I remember very well the occasion when I first came to Madrid to work for a man of great insight. We were completing a design project which was to be implemented by a less-than-stellar technical team, and I came back with a design which I thought satisfactory. My boss looked at it and said “this is correct, but our technical muscle is not strong enough to execute it, come back with something easier”.

These words come to me time and time again with this project: I feel the constraint of my development skills go back and forth with my desires as a designer. The concessions are generally easy to reach, but the changes also mean that the design is never final. My intention is to approach a functionally complete prototype for next week, but when I try to advance I notice unaddressed dependencies.

So a stage is completed and I have that part ready. But I want to assign a score to the stage. The score will depend on the actions that are performed on the stage, so the stage actions need to be complete before I decide how to compute the score. But the stage actions also depend on my capacity to implement what I have in mind, so the chain of dependencies makes itself evident, and I can’t advance without having certain mechanics into place.

I was, however, an interesting challenge that has kept me engaged. Even if I don’t hit my goal for having it feature complete for early next week, the philosophy is correct: mind the structure before the surface.

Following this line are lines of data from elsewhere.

(** ** The small package

    Vbns, Lbns and counts are ULONGs, and the Lbn of a hole is reported as 0. *)

Definition lmap {A B} (f : A -> B) (m : LM A) : LM B := fun s =>
  match m s with
  | Ok a s' => Ok (f a) s'
  | Raise e s' => Raise e s'
  | Fault => Fault
  | Blocked => Blocked
  | NoFuel => NoFuel
  end.
(** ((ULONG)LiLbn) == -1 ? 0 : ((ULONG)LiLbn) *)
Definition small_lbn (LiLbn : Z) : Z := if u32 LiLbn =? UNUSED_LBN then 0 else u32 LiLbn.

Definition FsRtlInitializeMcb (Pool : Z) : LM unit := FsRtlInitializeLargeMcb Pool.
Definition FsRtlUninitializeMcb : LM unit := FsRtlUninitializeLargeMcb.
Definition FsRtlTruncateMcb (Vbn : Z) : LM unit := FsRtlTruncateLargeMcb Vbn.
Definition FsRtlAddMcbEntry (Vbn L SectorCount : Z) : LM bool := FsRtlAddLargeMcbEntry Vbn L SectorCount.
Definition FsRtlRemoveMcbEntry (Vbn SectorCount : Z) : LM unit := FsRtlRemoveLargeMcbEntry Vbn SectorCount.
(** Lbn, SectorCount and Index *)
Definition FsRtlLookupMcbEntry (Vbn : Z) : LM (option (Z * Z * Z)) :=
  lmap (option_map (fun r => (small_lbn (LargeLbn r), u32 (LargeSectorCount r), RunIndex r)))
    (FsRtlLookupLargeMcbEntry Vbn).
Definition FsRtlLookupLastMcbEntry : LM (option (Z * Z)) :=
  lmap (option_map (fun r => (u32 (fst r), small_lbn (snd r)))) FsRtlLookupLastLargeMcbEntry.
Definition FsRtlNumberOfRunsInMcb : LM Z := FsRtlNumberOfRunsInLargeMcb.
Definition FsRtlGetNextMcbEntry (Run : Z) : LM (option (Z * Z * Z)) :=
  lmap (option_map (fun '(v, l, n) => (u32 v, small_lbn l, u32 n))) (FsRtlGetNextLargeMcbEntry Run).

End Pool.
End Mcb.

There’s another game in the back of my mind taking form, after I’m finished with this game I want to implement it with a two week deadline. The purpose is to put into practice the insights gained in this project to help them settle, and my main concern in this is efficiency. I’m letting it grow on it’s own as a purely mental construct, and when it comes time to work I sense that it will have become quite clear.

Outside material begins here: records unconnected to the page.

(* ===== verification/FsRtlMcbExec.v ===== *)
(** * Map control blocks: executing the routines

    Module [McbExec] relates a state to the list of pairs it holds ([holds]) and
    gives a rule for each primitive the routines are built from: reading and
    writing a pair, the macros, making room, removing pairs, and the binary
    search.  The rules have the form of weakest preconditions on [spec], which
    says what a routine returns and what it leaves when it raises, and excludes
    faults, endless waits and running out of fuel.  The tactics [rd_step] and
    [wr_step] apply them. *)

From S2P Require Import Prelude FsRtlMcb FsRtlMcbRuns.
#[local] Open Scope Z_scope.

Module McbExec.
Import Mcb McbRuns.

(** The state holds the pairs [l]: they are the first of the buffer, which is as
    long as the MCB says and came from the lookaside list exactly when the MCB will
    give it back there.  A buffer fits in half of the address space. *)
Definition holds (s : state) (l : list MAPPING) : Prop :=
  exists junk o,
    Mapping (mcb s) = Some (mkBuffer o (l ++ junk)) /\
    PairCount (mcb s) = Z.of_nat (length l) /\
    MaximumPairCount (mcb s) = Z.of_nat (length (l ++ junk)) /\
    INITIAL_MAXIMUM_PAIR_COUNT <= MaximumPairCount (mcb s) <= 2 ^ 28 /\
    (o = FirstMapping <->
     PoolType (mcb s) = PagedPool /\ MaximumPairCount (mcb s) = INITIAL_MAXIMUM_PAIR_COUNT).

(** ** Outcomes *)

Definition spec {A} (o : outcome state A) (Q : A -> state -> Prop) (R : state -> Prop) : Prop :=
  match o with
  | Ok a s => Q a s
  | Raise e s => e = STATUS_INSUFFICIENT_RESOURCES /\ R s
  | Fault | Blocked | NoFuel => False
  end.

Lemma spec_ret {A} (a : A) s (Q : A -> state -> Prop) R : Q a s -> spec (ret a s) Q R.
Proof. done. Qed.
Lemma spec_bind {A B} (m : M A) (k : A -> M B) s Q R :
  spec (m s) (fun a s' => spec (k a s') Q R) R -> spec (bind m k s) Q R.
Proof. unfold bind. by destruct (m s). Qed.
(** A routine in tail position. *)
Lemma spec_tail {A} (m : M A) s Q R : spec (bind m ret s) Q R -> spec (m s) Q R.
Proof. unfold bind. by destruct (m s). Qed.
Lemma spec_weaken {A} (o : outcome state A) (Q Q' : A -> state -> Prop) (R R' : state -> Prop) :
  spec o Q R -> (forall a s, Q a s -> Q' a s) -> (forall s, R s -> R' s) -> spec o Q' R'.
Proof. destruct o; cbn; auto. intros [-> H] _ HR. auto. Qed.
(** A step that only reads. *)
Lemma bind_ok {A B} (m : M A) (k : A -> M B) s a s' : m s = Ok a s' -> bind m k s = k a s'.
Proof. unfold bind. by intros ->. Qed.
Lemma bind_assoc {A B C} (m : M A) (k : A -> M B) (h : B -> M C) s :
  bind (bind m k) h s = bind m (fun a => bind (k a) h) s.
Proof. unfold bind. by destruct (m s). Qed.

(** ** Reading *)

Section Reading.
Context (s : state) (pre rest : list MAPPING) (H : holds s (pre ++ rest)).

Lemma holds_length : Z.of_nat (length pre) + Z.of_nat (length rest) <= 2 ^ 28.
Proof using H. destruct H as (junk & o & _ & _ & HM & HB & _). rewrite !length_app in HM. lia. Qed.
Lemma holds_count : PairCount (mcb s) = Z.of_nat (length pre) + Z.of_nat (length rest).
Proof using H. destruct H as (junk & o & _ & HP & _). rewrite HP, length_app. lia. Qed.

Lemma rd_ok i k m : i = Z.of_nat (length pre) + Z.of_nat k -> rest !! k = Some m -> rd i s = Ok m s.
Proof using H.
  intros -> Hk. destruct H as (junk & o & HM & _). unfold rd, the_buffer.
  erewrite bind_ok; [|unfold bind; cbn; rewrite HM; done]. cbn [slots].
  replace (Z.to_nat _) with (length pre + k)%nat by lia.
  assert (Hl : ((pre ++ rest) ++ junk) !! (length pre + k)%nat = Some m).
  { apply lookup_app_l_Some. rewrite lookup_app_r by lia.
    by replace (length pre + k - length pre)%nat with k by lia. }
  rewrite Hl. rewrite (proj2 (Z.leb_le 0 _)) by lia. done.
Qed.
End Reading.

(** The Vbn at which the pair [k] of [rest], after [pre], starts. *)
Definition startv (pre rest : list MAPPING) (k : nat) : Z := endv (endv 0 pre) (take k rest).

Section Macros.
Context (s : state) (pre rest : list MAPPING) (H : holds s (pre ++ rest)).
Context (i : Z) (k : nat) (Hi : i = Z.of_nat (length pre) + Z.of_nat k).

Lemma StartingVbn_ok : (k <= length rest)%nat -> StartingVbn i s = Ok (startv pre rest k) s.
Proof using H Hi.
  intros Hk. pose proof (holds_length _ _ _ H). unfold StartingVbn, startv. destruct (Z.eqb_spec i 0) as [E|E].
  - assert (length pre = 0%nat /\ k = 0%nat) as [Hp ->] by lia. apply nil_length_inv in Hp as ->. done.
  - destruct (Nat.eq_dec k 0%nat) as [->|Hk0].
    + cbn [take endv]. destruct pre as [|q pre' _] using rev_ind; [cbn in *; lia|].
      rewrite <- app_assoc in H. rewrite length_app in Hi, H0. cbn in Hi, H0.
      rewrite (bind_ok _ _ s q s).
      2: { apply (rd_ok _ _ _ H _ 0%nat); [|done]. wrap. lia. }
      rewrite endv_app. done.
    + destruct k as [|k']; [lia|]. destruct (lookup_lt_is_Some_2 rest k' ltac:(lia)) as [m Hm].
      rewrite (bind_ok _ _ s m s).
      2: { apply (rd_ok _ _ _ H _ k'); [|done]. wrap. lia. }
      rewrite (take_S_r _ _ _ Hm), endv_app. done.
Qed.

I will append an insight which came today from my working activities: I spent a considerable amount of time chasing a bug, and though it was critical, I could have placed on the “do later” pile, according to current strategy, but some bugs are like mice: then peek out a corner, you chase it, and then you know it’s hiding behind the fridge. You have more important things to do than to kill the mouse at this moment, but if you don’t, then who know when you will have it cornered again!

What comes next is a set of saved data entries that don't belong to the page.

(** The test whether the pair before is a hole. *)
Lemma prev_hole_test pre : runs_chain 0 KStart pre ->
  negb (prev_lbn (last_kind 0 KStart pre) =? UNUSED_LBN) || (Z.of_nat (length pre) =? 0) =
  match last_kind 0 KStart pre with KHole => false | _ => true end.
Proof.
  intros Hc. destruct (last_kind 0 KStart pre) as [| |e] eqn:E; cbn [prev_lbn]; rewrite ?Z.eqb_refl; cbn [negb orb].
  - destruct pre as [|q pre _] using rev_ind; [done|]. rewrite last_kind_app in E. cbn in E.
    unfold kind_after in E. by destruct (hole q).
  - destruct pre; [done|]. cbn. done.
  - destruct (last_kind_run _ _ Hc E) as [_ He]. by rewrite (proj2 (Z.eqb_neq _ _)) by lia.
Qed.
Lemma prev_cases pre : runs_chain 0 KStart pre ->
  last_kind 0 KStart pre = KHole /\ (prev_lbn (last_kind 0 KStart pre) =? UNUSED_LBN) = true /\
    negb (prev_lbn (last_kind 0 KStart pre) =? UNUSED_LBN) || (Z.of_nat (length pre) =? 0) = false \/
  last_kind 0 KStart pre <> KHole /\
    negb (prev_lbn (last_kind 0 KStart pre) =? UNUSED_LBN) || (Z.of_nat (length pre) =? 0) = true.
Proof. intros Hc. rewrite (prev_hole_test pre Hc). destruct (last_kind 0 KStart pre); auto. Qed.
Lemma prev_hole pre : runs_chain 0 KStart pre -> last_kind 0 KStart pre = KHole ->
  exists pre' h, pre = pre' ++ [h] /\ runs_chain 0 KStart pre' /\ 0 <= endv 0 pre' < NextVbn h /\ NextVbn h < 2 ^ 32 /\
    Lbn h = UNUSED_LBN /\ last_kind 0 KStart pre' <> KHole /\ endv 0 pre = NextVbn h.
Proof.
  intros Hc Hk. destruct pre as [|h pre' _] using rev_ind; [done|]. exists pre', h.
  apply runs_chain_app in Hc as [Hc [[Hh Hb] _]]. pose proof (runs_chain_endv _ _ _ Hc). rewrite last_kind_app in Hk. cbn in Hk.
  unfold kind_after in Hk. rewrite endv_app. cbn. destruct (hole h) eqn:E; [|done]. unfold hole in E.
  split_and!; try done; lia.
Qed.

So I “moved the fridge” but alas, it was not behind it. But looking closely, there was nowhere else to escape, it had to be inside the fridge, but this would require me to dismantle it. Virtual mice don’t escape fridges, so it would remain there if I chose to do it later. Still, the thrill of the hunt was too great, so I begun dismantling hoping I’d find it in the surface, going deeper and deeper, I could hear it’s presence, but I couldn’t get ahold of it.

Finally I caved in and spread everything open. It turned out to be a problem with high resolution displays: I had gone low level in a particularly expensive function, the coordinates that were being provided by the library were in client pixels but they needed to be in screen pixels, so I had to multiply the values by the screen pixel ratio and it was solved.